(** ** crack.py: the isotropic near-tip fields

    [r] and [t] are taken one-dimensional, so that their shape is their
    length. *)

Definition zeros33 : mat3 := ((0, 0, 0), (0, 0, 0), (0, 0, 0)).

(** The tensor stored at one point [(r, t)] by the assignments to
    [sigma[...,i,j]]; [zz] is the test
    [not xy_only and stress_state == PLANE_STRAIN]. *)
Definition sigma_at (K nu : R) (zz : bool) (r t : R) : mat3 :=
  let sigma := zeros33 in
  let radial := K / sqrt (2 * PI * r) in
  let sigma := mset sigma 0 0
    (radial * cos (t / 2) * (1 - sin (t / 2) * sin (3 * t / 2))) in
  let sigma := mset sigma 1 1
    (radial * cos (t / 2) * (1 + sin (t / 2) * sin (3 * t / 2))) in
  let sigma := mset sigma 0 1
    (radial * sin (t / 2) * cos (t / 2) * cos (3 * t / 2)) in
  let sigma := mset sigma 1 0 (mget sigma 0 1) in
  let sigma := if zz
               then mset sigma 2 2 (nu * (mget sigma 0 0 + mget sigma 1 1))
               else sigma in
  sigma.

(** Compute Irwin singular crack tip stress field for mode I fracture. *)
Definition isotropic_modeI_crack_tip_stress_field (K : R) (r t : list R)
  (xy_only : bool) (nu : R) (stress_state : string) : result (list mat3) :=
  if negb (length r =? length t)%nat
  then Raise (ValueError "Shapes of radial and angular arrays must match.")
  else if bool_decide (stress_state ∉ [PLANE_STRAIN; PLANE_STRESS])
  then Raise (ValueError "stress_state should be plane strain or plane stress.")
  else
    let zz := negb xy_only && bool_decide (stress_state = PLANE_STRAIN) in
    Ok (zip_with (sigma_at K nu zz) r t).

(** Compute Irwin singular crack tip displacement field for mode I
    fracture. *)
Definition isotropic_modeI_crack_tip_displacement_field (K G nu : R)
  (r t : list R) (stress_state : string) : result (list R * list R) :=
  if negb (length r =? length t)%nat
  then Raise (ValueError "Shapes of radial and angular arrays must match.")
  else
    (let? kappa :=
       if bool_decide (stress_state = PLANE_STRAIN) then Ok (3 - 4 * nu)
       else if bool_decide (stress_state = PLANE_STRESS)
       then py_div (3 - nu) (1 + nu)
       else Raise (ValueError
                     "stress_state should be plane strain or plane stress.") in
     let radial := map (fun ri => K * sqrt (ri / (2 * PI)) / (2 * G)) r in
     let u := zip_with (fun ra ti =>
                ra * cos (ti / 2) * (kappa - 1 + 2 * sin (ti / 2) ^ 2))
                radial t in
     let v := zip_with (fun ra ti =>
                ra * sin (ti / 2) * (kappa + 1 - 2 * cos (ti / 2) ^ 2))
                radial t in
     Ok (u, v))%result.

(** The form the function's closing comment calls equivalent (``Form in
    Lawn book''), at one point. *)
Definition lawn_form (K G kappa r t : R) : R * R :=
  let radial := K / (4 * G) * sqrt (r / (2 * PI)) in
  (radial * ((2 * kappa - 1) * cos (t / 2) - cos (3 * t / 2)),
   radial * ((2 * kappa + 1) * sin (t / 2) - sin (3 * t / 2))).

(** ** crack.py: [G_to_strain] *)

(** Convert from energy release rate G to strain for thin strip geometry:
    the body, given what the bare name [sqrt] is bound to. *)
Definition G_to_strain_in (bound : option (R -> R)) (G E nu orig_height : R)
  : result R :=
  (let? sqrt := global_sqrt bound in
   let? x := py_div (2 * G * (1 - nu * nu)) (E * orig_height) in
   Ok (sqrt x))%result.

(** The function as the module has it: [sqrt] is unbound. *)
Definition G_to_strain (G E nu orig_height : R) : result R :=
  G_to_strain_in None G E nu orig_height.

(** ** crack.py: [find_tip_coordination] *)

(** What the function reads from and writes to the cluster [a]: the
    positions and the cell, the per-atom arrays it looks up or stores,
    and the two entries it leaves in [a.info]. *)
Inductive array : Type :=
| IntArray (l : list Z)
| BoolArray (l : list bool).

Record Cluster : Type := mk_Cluster {
  cl_positions : list vec3;
  cl_cell : mat3;
  cl_arrays : gmap string array;
  cl_info : gmap string nat
}.

Definition set_array (a : Cluster) (name : string) (v : array) : Cluster :=
  mk_Cluster (cl_positions a) (cl_cell a) (<[name := v]> (cl_arrays a))
             (cl_info a).
Definition set_info (a : Cluster) (key : string) (v : nat) : Cluster :=
  mk_Cluster (cl_positions a) (cl_cell a) (cl_arrays a)
             (<[key := v]> (cl_info a)).

(** [mask.nonzero()[0]]: the indices at which the mask holds. *)
Definition nonzero (mask : list bool) : list nat :=
  map fst (filter (fun p => Is_true (snd p)) (imap (fun i b => (i, b)) mask)).
(** A page without next-page link is not walked at all. *)
Example get_news_single_page :
  let site := [ {| Robot.results := [Sample.item Sample.april_10 "a"];
                   Robot.next_page := false |} ] in
  returned (Robot.get_news 1 1
              (Sample.session site Sample.d_2024_03_15 Sample.never))
    = Some [].
Proof. reflexivity. Qed.




(** The same through the whole [for] loop over that page: the article is
    collected with the clock reading as its date, after the message has
    been logged. *)
Example for_results_bad_timestamp :
  let w := Sample.session Sample.bad_timestamp Sample.d_2024_03_15 Sample.never in
  let run := Robot.for_results Sample.d_2024_03_01 0
               [Sample.item "yesterday" "a"] 1 [] w in
  returned run
    = Some (Robot.Continue
              [Sample.article 0 1 "yesterday" "a" Sample.d_2024_03_15]) /\
  Robot.trace <$> final run
    = Some [Robot.Logged "Could not convert to date: index(1)";
            Robot.Saved "https://img.example/a.jpg" "0-yesterday-1.png"].
Proof. vm_compute. done. Qed.

(** C6 (as stated, refuted).  "$5" is a currency form in the sense of the
    specification (a dollar sign and one digit), yet has_money is false
    for an article whose title is "$5": the pattern asks for two digits. *)
Lemma single_digit_amount_is_not_money :
  let a := {| title := "$5"; date := Sample.d_2024_04_10;
              description := ""; image_url := "" |} in
  Re.search currency_form (title a) = true /\ has_money a = false.
Proof. vm_compute. done. Qed.

(** C6 (amended).  has_money() returns true exactly when the title or the
    description contains two decimal digits that are side by side or
    separated by one comma; so it is true when either contains
    "$1,234.56", "500 dollars" or "1000 USD", and it is false for every
    title and description containing no numeric-currency pattern. *)
Theorem has_money_needs_two_digits (a : NewInformation) :
  (has_money a = true <->
     has_digit_pair (title a) = true \/ has_digit_pair (description a) = true) /\
  (forall w, w ∈ ["$1,234.56"; "500 dollars"; "1000 USD"] ->
     contains (title a) w \/ contains (description a) w -> has_money a = true) /\
  (Re.search currency_form (title a) = false ->
   Re.search currency_form (description a) = false -> has_money a = false).
Proof.
  rewrite has_money_digit_pair. split; [apply orb_true_iff|]. split.
  - intros w Hw Hc.
    assert (Hp : has_digit_pair w = true).
    { repeat (apply elem_of_cons in Hw as [->|Hw]; [reflexivity|]).
      by apply elem_of_nil in Hw. }
    apply orb_true_iff.
    destruct Hc as [Hc|Hc]; [left|right]; by apply (has_digit_pair_contains _ w).
  - intros Ht Hd. apply orb_false_iff. split.
    + destruct (has_digit_pair (title a)) eqn:E; [|done].
      by rewrite (digit_pair_has_currency_form _ E) in Ht.
    + destruct (has_digit_pair (description a)) eqn:E; [|done].
      by rewrite (digit_pair_has_currency_form _ E) in Hd.
Qed.

Lemma has_money_needs_two_digits_witness :
  let a := {| title := "Budget grows by $1,234.56"; date := Sample.d_2024_04_10;
              description := "A story"; image_url := "" |} in
  has_digit_pair (title a) = true /\ has_money a = true.
Proof.
  intros a. split; [reflexivity|].
  apply (proj1 (has_money_needs_two_digits a)). left. reflexivity.
Defined.

(** C7.  For every title, description and non-empty phrase,
    count_of_phrase_occurrences(phrase) is the number of non-overlapping
    occurrences of the phrase in the title plus the number in the
    description, and it is not negative. *)
Theorem count_of_phrase_occurrences_additive (a : NewInformation) (phrase : string) :
  phrase <> "" ->
  exists nt nd : nat,
    occurrence_count phrase (title a) nt /\
    occurrence_count phrase (description a) nd /\
    count_of_phrase_occurrences a phrase = (Z.of_nat nt + Z.of_nat nd)%Z /\
    (0 <= count_of_phrase_occurrences a phrase)%Z.
Proof.
  intros Hne.
  destruct (count_is_occurrence_count (title a) phrase Hne) as (nt & Et & Ht).
  destruct (count_is_occurrence_count (description a) phrase Hne) as (nd & Ed & Hd).
  exists nt, nd. unfold count_of_phrase_occurrences. rewrite Et, Ed.
  repeat split; try apply Ht; try apply Hd. lia.
Qed.

Lemma count_of_phrase_occurrences_additive_witness :
  let a := {| title := "The economy and the economy"; date := Sample.d_2024_04_10;
              description := "An economy"; image_url := "" |} in
  "economy" <> "" /\
  exists nt nd : nat,
    occurrence_count "economy" (title a) nt /\
    occurrence_count "economy" (description a) nd /\
    count_of_phrase_occurrences a "economy" = (Z.of_nat nt + Z.of_nat nd)%Z /\
    (0 <= count_of_phrase_occurrences a "economy")%Z.
Proof.
  intros a. split; [discriminate|].
  apply (count_of_phrase_occurrences_additive a "economy"). discriminate.
Defined.

(** On that article the count is three: two in the title, one in the
    description. *)
Example count_of_phrase_occurrences_economy :
  count_of_phrase_occurrences
    {| title := "The economy and the economy"; date := Sample.d_2024_04_10;
       description := "An economy"; image_url := "" |} "economy" = 3%Z.
Proof. reflexivity. Qed.

(** C8 (as stated, refuted).  A payload whose "search" entry is not a
    mapping makes the constructor fail: the entry has no [get]. *)
Lemma init_fails_on_search_string :
  NewsParameters.init (JDict {[ "search" := JStr "economy" ]})
    = Raise AttributeError.
Proof. reflexivity. Qed.

(** C8 (amended).  For every payload that is a mapping whose "search"
    entry is absent, null or a mapping, constructing the parameters does
    not fail: without a search mapping the accessors give phrase "",
    months 0 and topic ""; with one, each accessor gives the value stored
    under its own key, or its default when the key is absent or null; and
    writing a key of the search mapping changes no accessor but its own. *)
Theorem news_parameters_defaults (items : gmap string json) :
  (items !! "search" = None \/ items !! "search" = Some JNull ->
   exists p, NewsParameters.init (JDict items) = Ok p /\
     NewsParameters.get_phrase p = JStr "" /\
     NewsParameters.get_months p = JNum 0 /\
     NewsParameters.get_topic p = JStr "") /\
  (forall sp, items !! "search" = Some (JDict sp) ->
   exists p, NewsParameters.init (JDict items) = Ok p /\
     NewsParameters.get_phrase p = field_or sp "phrase" (JStr "") /\
     NewsParameters.get_months p = field_or sp "months" (JNum 0) /\
     NewsParameters.get_topic p = field_or sp "topic" (JStr "")) /\
  (forall sp key v p p',
     NewsParameters.init (JDict (<["search" := JDict sp]> items)) = Ok p ->
     NewsParameters.init
       (JDict (<["search" := JDict (<[key := v]> sp)]> items)) = Ok p' ->
     (key <> "phrase" ->
      NewsParameters.get_phrase p' = NewsParameters.get_phrase p) /\
     (key <> "months" ->
      NewsParameters.get_months p' = NewsParameters.get_months p) /\
     (key <> "topic" ->
      NewsParameters.get_topic p' = NewsParameters.get_topic p)).
Proof.
  split; [|split].
  - intros H. exists NewsParameters.defaults. split; [|done].
    apply init_without_search. by destruct H as [-> | ->].
  - intros sp H. eexists. split; [by apply init_with_search|done].
  - intros sp key v p p' Hp Hp'.
    rewrite (init_with_search _ sp) in Hp by apply lookup_insert_eq.
    rewrite (init_with_search _ (<[key := v]> sp)) in Hp'
      by apply lookup_insert_eq.
    injection Hp as <-. injection Hp' as <-.
    unfold NewsParameters.get_phrase, NewsParameters.get_months,
      NewsParameters.get_topic. cbn.
    repeat split; intros Hne; by apply field_or_insert_ne.
Qed.
Lemma syncGroups_built {DB} (m : Manager DB) (result : SyncResult.t)
    (groups : list GroupConfig.t) (d : DB) :
  Forall built (execs (syncGroups m result groups d).2).
Proof.
  revert result d. induction groups as [|group groups IH]; intros result d;
    simpl; [constructor|]. unfold syncGroup. run.
  pose proof (CreateGroup_built m group d) as Hc.
  destruct (CreateGroup m group d) as [[[err|] d1] evs1]; simpl in *.
  - match goal with |- context [syncGroups m ?r groups d1] =>
      specialize (IH r d1); destruct (syncGroups m r groups d1) as [[r2 d2] evs2] end.
    simpl in *. rewrite app_nil_r, execs_app. by apply Forall_app.
  - pose proof (GrantPrivileges_built m (GroupConfig.Name group)
      (GroupConfig.Privileges group) (GroupConfig.Databases group) d1) as Hg.
    destruct (GrantPrivileges m _ _ _ d1) as [[[err|] d2] evs2]; simpl in *;
      match goal with |- context [syncGroups m ?r groups d2] =>
        specialize (IH r d2); destruct (syncGroups m r groups d2) as [[r3 d3] evs3] end;
      simpl in *; rewrite ?app_nil_r, !execs_app; by rewrite !Forall_app.
Qed.

Lemma syncUsers_built {DB} (m : Manager DB) (result : SyncResult.t)
    (users : list UserConfig.t) (d : DB) :
  Forall built (execs (syncUsers m result users d).2).
Proof.
  revert result d. induction users as [|user users IH]; intros result d;
    simpl; [constructor|]. unfold syncUser.
  destruct (UserConfig.Enabled user); run.
  - pose proof (CreateUser_built m user d) as Hc.
    destruct (CreateUser m user d) as [[[err|] d1] evs1]; simpl in *.
    + match goal with |- context [syncUsers m ?r users d1] =>
        specialize (IH r d1); destruct (syncUsers m r users d1) as [[r2 d2] evs2] end.
      simpl in *. rewrite app_nil_r, execs_app. by apply Forall_app.
    + match goal with |- context [addUserToGroups m ?r ?n ?g d1] =>
        pose proof (addUserToGroups_built m r n g d1) as Ha;
        destruct (addUserToGroups m r n g d1) as [[r2 d2] evs2] end.
      pose proof (GrantPrivileges_built m (UserConfig.Username user)
        (UserConfig.Privileges user) (UserConfig.Databases user) d2) as Hg.
      destruct (GrantPrivileges m _ _ _ d2) as [[[err|] d3] evs3]; simpl in *;
        match goal with |- context [syncUsers m ?r users d3] =>
          specialize (IH r d3); destruct (syncUsers m r users d3) as [[r4 d4] evs4] end;
        simpl in *; rewrite ?app_nil_r, !execs_app; by rewrite !Forall_app.
  - specialize (IH result d). by destruct (syncUsers m result users d) as [[r2 d2] evs2].
Qed.

Lemma SyncConfiguration_built {DB} (m : Manager DB) (config : Config.t) (d : DB) :
  Forall built (execs (SyncConfiguration m config d).2).
Proof.
  unfold SyncConfiguration. run.
  pose proof (syncGroups_built m SyncResult.empty (Config.Groups config) d) as Hg.
  destruct (syncGroups m SyncResult.empty (Config.Groups config) d) as [[r1 d1] evs1].
  pose proof (syncUsers_built m r1 (Config.Users config) d1) as Hu.
  destruct (syncUsers m r1 (Config.Users config) d1) as [[r2 d2] evs2].
  simpl in *. rewrite !execs_app. simpl. rewrite app_nil_r. by apply Forall_app.
Qed.

(** C4, as the code has it.  Every statement that the seven mutating
    operations and [SyncConfiguration] execute is built at one of the nine
    formatting sites.  At each site the text is the format string with each
    user, group and database name passed through [quoteIdentifier] and the
    password through [escapeString], whose results have every delimiter
    doubled; the one argument that reaches a statement as it is, is the
    privilege keyword of the GRANT and REVOKE ... ON DATABASE statements. *)
Theorem names_are_quoted_privileges_are_not {DB} (m : Manager DB) (d : DB) (st : Stmt)
    (config : Config.t) (user : UserConfig.t) (group : GroupConfig.t)
    (username groupName target : string) (privileges databases : list string) :
  (Forall built (execs (CreateUser m user d).2)
   ∧ Forall built (execs (DropUser m username d).2)
   ∧ Forall built (execs (CreateGroup m group d).2)
   ∧ Forall built (execs (GrantPrivileges m target privileges databases d).2)
   ∧ Forall built (execs (RevokePrivileges m target privileges databases d).2)
   ∧ Forall built (execs (AddUserToGroup m username groupName d).2)
   ∧ Forall built (execs (RemoveUserFromGroup m username groupName d).2)
   ∧ Forall built (execs (SyncConfiguration m config d).2))
  ∧ statementText m d st = render (pieces st)
  ∧ List.filter isVerbatim (pieces st)
    = match st with
      | GrantStmt priv _ _ | RevokeStmt priv _ _ => [Verbatim priv]
      | _ => []
      end
  ∧ sanitized st
    = match st with
      | GrantStmt _ _ _ | RevokeStmt _ _ _ => false
      | _ => true
      end
  ∧ (∀ name, ∃ body, quoteIdentifier name = String dquote (body +:+ String dquote "")
                      ∧ doubled dquote body = true)
  ∧ (∀ s, doubled squote (escapeString s) = true).
Proof.
  split.
  { repeat apply conj;
      auto using CreateUser_built, DropUser_built, CreateGroup_built,
        GrantPrivileges_built, RevokePrivileges_built, AddUserToGroup_built,
        RemoveUserFromGroup_built, SyncConfiguration_built. }
  split; [apply statementText_pieces|].
  split; [|split; [|split]].
  - destruct st; simpl; auto.
    repeat case_decide; reflexivity.
  - destruct st; unfold sanitized; simpl; auto.
    repeat case_decide; reflexivity.
  - intros name. eexists. split; [reflexivity|]. apply ReplaceAll_doubled.
  - intros s. apply ReplaceAll_doubled.
Qed.

(** C4 as it is stated fails: the privilege keyword is a user-supplied value
    and is concatenated into the GRANT statement as it is, so an entry of the
    [privileges] list can carry the rest of a statement, and a second one. *)
Lemma privilege_keyword_is_raw :
  sanitized (GrantStmt "CONNECT" "app" "app_group") = false
  ∧ sanitized (RevokeStmt "CONNECT" "app" "app_group") = false
  ∧ execs (GrantPrivileges live "app_group" [payload] ["app"] []).2
    = ["GRANT ALL ON DATABASE app TO public; -- ON DATABASE "
         +:+ quoteIdentifier "app" +:+ " TO " +:+ quoteIdentifier "app_group"].
Proof. repeat split. Qed.

(** ** Connection establishment *)

Lemma driverCalls_app (l1 l2 : list Event) :
  driverCalls (l1 ++ l2) = driverCalls l1 ++ driverCalls l2.
Proof. apply List.filter_app. Qed.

########

**TASK REQUIREMENTS:** Tally the lines of the preceding listing in which the word "constructor" appears; state nothing but the total.

**ANSWER FOR THE TASK:** 3